Along with this empathy you alone can provide, so can the school itself provide assistance in your journey. Incoming students will experience what we as students have scarcely seen and heard, a revitalization and revamping of this school and its materials. In addition to access to computers in almost every classroom, new tables specifically made for this change, and gyms newly refurbished since their 1970’s creation, you will have in your possession new textbooks that we ourselves could compare the old to new. It’s why the school asks you to optimize effort, the second letter of ROCK acronym. Use your resources to the fullest extent, never take these materials for granted and never waste time in your quest for success of being a better student or athlete in this school; take advantage of these tools the school has provided for you, and the new opportunities that will allow you and your peers to challenge yourself and explore different avenues as you grow older. Growing older and wiser, you will feel the need to employ the third letter of ROCK, challenge learning. Your efforts to do this will be strong but even stronger in cooperation with other students. Challenge learning involves more than putting the world on your shoulders, discover the benefits of challenging your comfort around other people.


People need the kindness we have, that ability to give it through time spent with each other no matter how small. It’s the last letter of ROCK, kindness matters. Going back to that higher standard, you as Jr/Sr students of ERHS are expected to behave with the best intentions, showing kindness whenever possible. What we mean by kindness matters is that the little things you may do everyday at this school make the monotony of coming to school that much better for the people around you. Opening doors, saying hello, enjoying sports together with friends playing alone, and navigating many other interactions like this in a foreign place can be confusing. The class of 2026 must help each other discover the unknown, and the class of 2025 have to re-engage in something forgotten.

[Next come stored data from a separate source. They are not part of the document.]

(* ===== verification/Irq.v ===== *)
(** * Interrupt controllers, timer and clock

    What the 8259A interrupt controllers, the I/O APIC, the 8253 timer and the
    real time clock do with the accesses of [Hw], after their data sheets, and
    that the code programs them to do what the kernel expects: interrupt line
    [i] arrives as vector [T_IRQ0 + i], only for the lines that were enabled;
    the timer ticks a hundred times a second; the clock is read while it stands
    still. *)

From S2P Require Import Prelude Bytes Kstate Sync Kalloc Disk Bio Log Fs Console Vm Pagetable Proc Trap Hw.
Local Open Scope Z_scope.

(** ** The 8259A

    A write to the command port with bit 4 set starts the initialisation: the
    mask is cleared and the words ICW2, ICW3 (unless there is one controller
    only) and ICW4 (if asked for) follow on the data port.  After them the data
    port sets the mask.  Other commands do not matter here. *)
Record pic := mkPic { pc_expect : list Z; pc_vec : Z; pc_icw3 : Z; pc_icw4 : Z; pc_imr : Z }.

Definition pic_command (v : Z) (p : pic) : pic :=
  if Z.testbit v 4 then
    mkPic ([2] ++ (if Z.testbit v 1 then [] else [3]) ++ (if Z.testbit v 0 then [4] else [])) (pc_vec p) (pc_icw3 p) (pc_icw4 p) 0
  else p.

Definition pic_data (v : Z) (p : pic) : pic :=
  match pc_expect p with
  | [] => mkPic [] (pc_vec p) (pc_icw3 p) (pc_icw4 p) v
  | w :: ws =>
      if w =? 2 then mkPic ws (Z.land v 248) (pc_icw3 p) (pc_icw4 p) (pc_imr p)
      else if w =? 3 then mkPic ws (pc_vec p) v (pc_icw4 p) (pc_imr p)
      else mkPic ws (pc_vec p) (pc_icw3 p) v (pc_imr p)
  end.

Definition pic_step (base : Z) (x : access) (p : pic) : pic :=
  match x with
  | Out port v => if port =? base then pic_command v p else if port =? base + 1 then pic_data v p else p
  | _ => p
  end.

Definition pic_state (base : Z) (p0 : pic) (l : list access) : pic := foldr (pic_step base) p0 l.

(** The vector interrupt line [i] raises: the second controller hangs on line
    [IRQ_SLAVE] of the first. *)
Definition pic_vector (p1 p2 : pic) (i : Z) : option Z :=
  let ready p := bool_decide (pc_expect p = []) in
  let master j := ready p1 && negb (Z.testbit (pc_imr p1) j) in
  if i <? 8 then if master i then Some (pc_vec p1 + i) else None
  else if master IRQ_SLAVE && Z.testbit (pc_icw3 p1) IRQ_SLAVE && ready p2 && (pc_icw3 p2 =? IRQ_SLAVE) && negb (Z.testbit (pc_imr p2) (i - 8))
  then Some (pc_vec p2 + (i - 8)) else None.
(** The machine when the scheduler is called. *)
Record running (p1 p2 : pic) (c : pcpu) (s' : pc) : Prop := {
  (* the first process is ready to run initcode, in the root directory; of the pages of memory some hold the page table [kpgdir] of the kernel,
     its tables [ktabs], the process's kernel stack [k], its page table [d], the tables [tabs] and the page of initcode, [us]; the others, [l], are free *)
  rn_process : exists k d i ip l ktabs tabs us, ptable (m_k (pc_m s')) = <[0%nat := first_proc 1 k d i zero_proc]> (replicate NPROC zero_proc) /\
    initproc (m_k (pc_m s')) = Some 0%nat /\ one_page_space (mem (m_k (pc_m s'))) d initcode /\ icache (m_k (pc_m s')) !! i = Some ip /\ refers ROOTDEV ROOTINO ip /\
    vm_ok (m_k (pc_m s')) l (pc_kpgdir s') ktabs /\ uvm_ok (m_k (pc_m s')) l d tabs us /\ kmem_rep (m_k (pc_m s')) l /\
    let used := pc_kpgdir s' :: values ktabs ++ k :: d :: values tabs ++ values us in
    NoDup (used ++ l) /\ (forall v, page v <-> v ∈ used ++ l) /\ 56000 < Z.of_nat (length l);
  (* the kernel's page table is in use and maps the kernel *)
  rn_kernel va : 0 <= va < 2 ^ 32 -> mmu (mem (m_k (pc_m s'))) (pc_kpgdir s') va = kernel_map va;
  rn_cpu : exists c', pc_cpus s' !! 0%nat = Some c' /\ Seg.cr3 (c_seg c') = v2p (pc_kpgdir s') /\ c_idtr c' = 2047 /\ c_started c' = 1 /\
    switched (Seg.switchkvm (pc_kpgdir s') (c_seg c)) (c_seg c');
  (* the vectors are set up, and these interrupts arrive *)
  rn_idt : pc_idt s' = Seg.tvinit vectors;
  rn_irqs i : 0 <= i < 16 -> i <> IRQ_SLAVE -> pic_vector (pic_state IO_PIC1 p1 (m_log (pc_m s'))) (pic_state IO_PIC2 p2 (m_log (pc_m s'))) i =
    if bool_decide (i ∈ boot_irqs (cn_have_uart (console (m_k (pc_m s'))))) then Some (T_IRQ0 + i) else None;
  (* no lock is held, the buffer cache is linked *)
  rn_held : held (m_k (pc_m s')) = [];
  rn_bufs : lru (bufs (m_k (pc_m s'))) (reverse (seq 0 NBUF))
}.

Lemma irqs_vector p1 p2 irqs m i : uni p1 p2 (irqs ++ [IRQ_SLAVE]) m -> 0 <= i < 16 -> i <> IRQ_SLAVE ->
  pic_vector (pic_state IO_PIC1 p1 (m_log m)) (pic_state IO_PIC2 p2 (m_log m)) i = if bool_decide (i ∈ irqs) then Some (T_IRQ0 + i) else None.
Proof.
  intros [_ _ _ Hp Hm] Hi Hs. rewrite (masked_vector _ _ _ i Hp Hi).
  - rewrite Hm by done. rewrite (bool_decide_ext (i ∈ irqs ++ [IRQ_SLAVE]) (i ∈ irqs)) by set_solver. by destruct (bool_decide _).
  - rewrite Hm by (unfold IRQ_SLAVE; lia). rewrite bool_decide_eq_true_2; [done|set_solver].
Qed.

(** The pages below 4 MB, those above and what the first process has taken of them. *)
Lemma pages_split d tabs l q0 d1 ps ktabs us l' : (forall v, v ∈ d :: values tabs ++ l <-> page v /\ v < KERNBASE + 4194304) ->
  (forall v, v ∈ q0 :: d1 :: ps <-> page v /\ KERNBASE + 4194304 <= v) -> ps ++ l ≡ₚ values ktabs ++ values us ++ l' -> NoDup (d :: values tabs ++ (q0 :: d1 :: ps) ++ l) ->
  let used := d :: values tabs ++ q0 :: d1 :: values ktabs ++ values us in NoDup (used ++ l') /\ forall v, page v <-> v ∈ used ++ l'.
Proof.
  intros H1 H2 Pl D used. assert (used ++ l' ≡ₚ d :: values tabs ++ (q0 :: d1 :: ps) ++ l) as E.
  { unfold used. cbn. rewrite <- (assoc_L (++)). do 2 f_equiv. cbn. do 2 f_equiv. rewrite <- (assoc_L (++)). by symmetry. }
  rewrite E. split; [done|]. intros v. rewrite E. transitivity (v ∈ d :: values tabs ++ l \/ v ∈ q0 :: d1 :: ps); [|set_solver].
  rewrite H1, H2. split; [intros Hp; destruct (Z.lt_ge_cases v (KERNBASE + 4194304)); tauto|tauto].
Qed.

(** From [startothers] on. *)
Lemma main_late p1 p2 c c1 m cpus d idt l tabs : kvm (m_k m) l d tabs -> (forall v, v ∈ d :: values tabs ++ l <-> page v /\ v < KERNBASE + 4194304) -> kend <= KERNBASE + 4194304 ->
  held (m_k m) = [] -> ptable (m_k m) = replicate NPROC zero_proc -> nextpid (m_k m) = 1 -> icache_room ROOTDEV ROOTINO (icache (m_k m)) ->
  uni p1 p2 (boot_irqs (cn_have_uart (console (m_k m))) ++ [IRQ_SLAVE]) m -> lru (bufs (m_k m)) (reverse (seq 0 NBUF)) -> cpus !! 0%nat = Some c1 -> idt = Seg.tvinit vectors ->
  Seg.cr3 (c_seg c1) = v2p d -> switched (Seg.switchkvm d (c_seg c)) (c_seg c1) -> Z.of_nat (length initcode) < PGSIZE -> Z.of_nat (length entryother) <= PGSIZE ->
  wp (do startothers; do krn (kinit2 (p2v 4194304) (p2v PHYSTOP)); do krn (userinit initcode); mpmain 0) (mkPc m cpus d idt) (fun _ s' => running p1 p2 c s').
Proof.
  intros V Hlt He Hh Hp Hn Hr U Lb Hc Hidt Hcr Hsw Hcode Hother. pose proof kdata_range as Hkd. unfold startothers. apply wp_bind. unfold PGSIZE in *.
  apply wp_bind, wp_krn. change (p2v 28672) with (KERNBASE + 28672). eapply wp_mono; [apply (store_stage _ l d tabs); [exact V|unfold KERNBASE; lia|done|lia]|].
  intros _ k1 (V1 & m1 & Ek1). eapply wp_bind_runs; [by intros e|]. cbn [pc_m set_pc_m m_ncpu set_m_k]. rewrite (un_ncpu _ _ _ _ U). change (Z.to_nat 0) with 0%nat. cbn [mfor]. apply wp_ret.
  apply wp_bind, wp_krn. eapply wp_mono; [apply (kinit2_stage _ l d tabs); [done|intros v Hv; by apply Hlt|done]|]. intros _ k2 (ps & V2 & F2 & Hpg & Hps). cbn [pc_m set_pc_m m_k set_m_k] in *.
  destruct ps as [|q0 [|d1 ps]]; [cbn in Hps; lia..|]. subst k1. destruct (vm_frame_inv _ _ F2) as (m2 & km2 & ->). cbn [length] in Hps.
  apply wp_bind, wp_krn. cbn [pc_m set_pc_m m_k set_m_k]. eapply wp_mono; [apply (userinit_stage _ q0 zero_proc d1 (ps ++ l) d tabs initcode V2); try done; [rewrite length_app; lia|cbn; by rewrite Hp]|].
  intros _ k3 (i & ic & l' & utabs & us & Hg & Ek3 & U3 & Pl & Hl3 & Hop & V3). destruct (igot_entry _ _ _ _ _ Hg) as (ip & Hi & Href & _). rewrite length_app in Hl3.
  unfold mpmain, idtinit. apply wp_bind. eapply wp_upd_cpu; [exact Hc|]. eapply wp_upd_cpu; [apply list_lookup_insert_eq; by eapply lookup_lt_Some|]. 
  split; cbn [pc_m set_pc_m set_pc_cpus m_k set_m_k pc_kpgdir pc_idt pc_cpus m_log].
  - exists q0, d1, i, ip, l', tabs, utabs, us. rewrite Ek3 at 1 2 4. cbn [ptable initproc icache set_icache set_initproc set_ptable nextpid set_nextpid set_mem set_kmem]. rewrite Hp, Hn.
    do 5 (split; [done|]). split; [apply V3|]. split; [done|]. split; [apply U3|].
    destruct (pages_split d tabs l q0 d1 ps utabs us l' Hlt Hpg Pl (vk_nodup _ _ _ _ (kv_ok _ _ _ _ V2))) as [N P]. split; [done|]. split; [done|]. lia.
  - apply V3.
  - eexists. split; [apply list_lookup_insert_eq; rewrite length_insert; by eapply lookup_lt_Some|]. done.
  - done.
  - intros j Hj Hs. rewrite Ek3. cbn [console set_icache set_initproc set_nextpid set_ptable set_mem set_kmem]. by apply irqs_vector.
  - by rewrite Ek3.
  - by rewrite Ek3.
Qed.

Lemma low_bytes k k' : (forall a, a < kend -> mem k' !! a = mem k !! a) -> same_bytes KERNBASE (KERNBASE + 1052672) (mem k) (mem k').
Proof.
  intros H x Hx. pose proof kdata_range as Hr. pose proof kdata_page as Hp. unfold PGSIZE, KERNBASE in *. pose proof (Z.mod_pos_bound x 4 ltac:(lia)).
  assert (2 ^ 31 + 1052672 <= kdata) by (Z.to_euclidean_division_equations; lia). unfold get_byte, word_at. rewrite H by lia. done.
Qed.

Lemma main_running p1 p2 fuel c s : powered_on c s -> (forall l, settles fuel l) -> Z.of_nat (length initcode) < PGSIZE -> Z.of_nat (length entryother) <= PGSIZE ->
  wp (main fuel 0) s (fun _ s' => running p1 p2 c s').
Proof.
  intros W Hide Hcode Hother. unfold main. apply (main_memory c s _ _ W). intros k d l tabs V F Hlt Hlow.
  pose proof (pw_room _ _ W) as Hroom. pose proof (pw_cpu _ _ W) as Hc0.
  apply (main_devices p1 p2 fuel (on_seg (Seg.switchkvm d) c) _ _ _ Hide); [apply W| | | | |].
  - cbn [pc_m m_k set_m_k]. rewrite (mpsearch_same (mem (m_k (pc_m s)))); [apply W|by apply low_bytes|apply W].
  - cbn. rewrite F. apply W.
  - cbn. rewrite F. apply W.
  - cbn. apply list_lookup_insert_eq. by eapply lookup_lt_Some.
  - cbn [pc_m m_k set_m_k pc_kpgdir pc_cpus]. intros m cn b U Em Lb Hlock. rewrite list_insert_insert_eq. destruct (pw_icache _ _ W) as [Hil Hi0].
    destruct (vm_frame_inv _ _ F) as (m1 & km1 & ->).
    eapply main_late; rewrite ?Em; [|exact Hlt|lia|apply W|apply W|apply W| |exact U|exact Lb|apply list_lookup_insert_eq; by eapply lookup_lt_Some|done|done|apply sw_start|done|done].
    + apply (kvm_kept _ l d tabs _ l V); [destruct (vk_free _ _ _ _ (kv_ok _ _ _ _ V)); by split|done|by intros p i|apply V].
    + destruct (lookup_lt_is_Some_2 (icache (m_k (pc_m s))) 0) as [ip Hip]; [rewrite Hil; unfold NINODE; lia|]. exists 0%nat, ip. split; [done|]. right. by apply (list.Forall_lookup_1 _ _ _ _ Hi0 Hip).
Qed.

But these newer classes, much like the class of 2021, will understand that the school is constantly changing, before the pandemic and probably long after these events, classes will continue to experience change. This is the school that we as seniors have been attending day in and day out to improve ourselves as individuals so that we may graduate knowing we tried, matter not what we failed to pursue as students or young adults but how we got here to the finish line.Your class is special in that you have to pursue a normalcy we took for granted as students, and at the same time find ways of making the campus better for future classes to improve themselves further. Through struggles I encourage you all to look back on this school’s history and find strength in their own success to overcome struggles along the way as this 90+ year old school has experienced its own fair share of history. There in your auditorium, you’ll find the Hall of Fame, and there in your yearbook are the names of many students who gave up their lives in the search for freedom in other countries. Whether it be World War II, Korea, Vietnam, or the wars of today, seniors are still leaving ERHS and going on to serve this country. Above all we as graduating seniors ask that you respect the campus we grew up in, to pick up your trash, respect the plaques of Mr. Kim and Mr. Henberger. Cherish the walls we kept clean.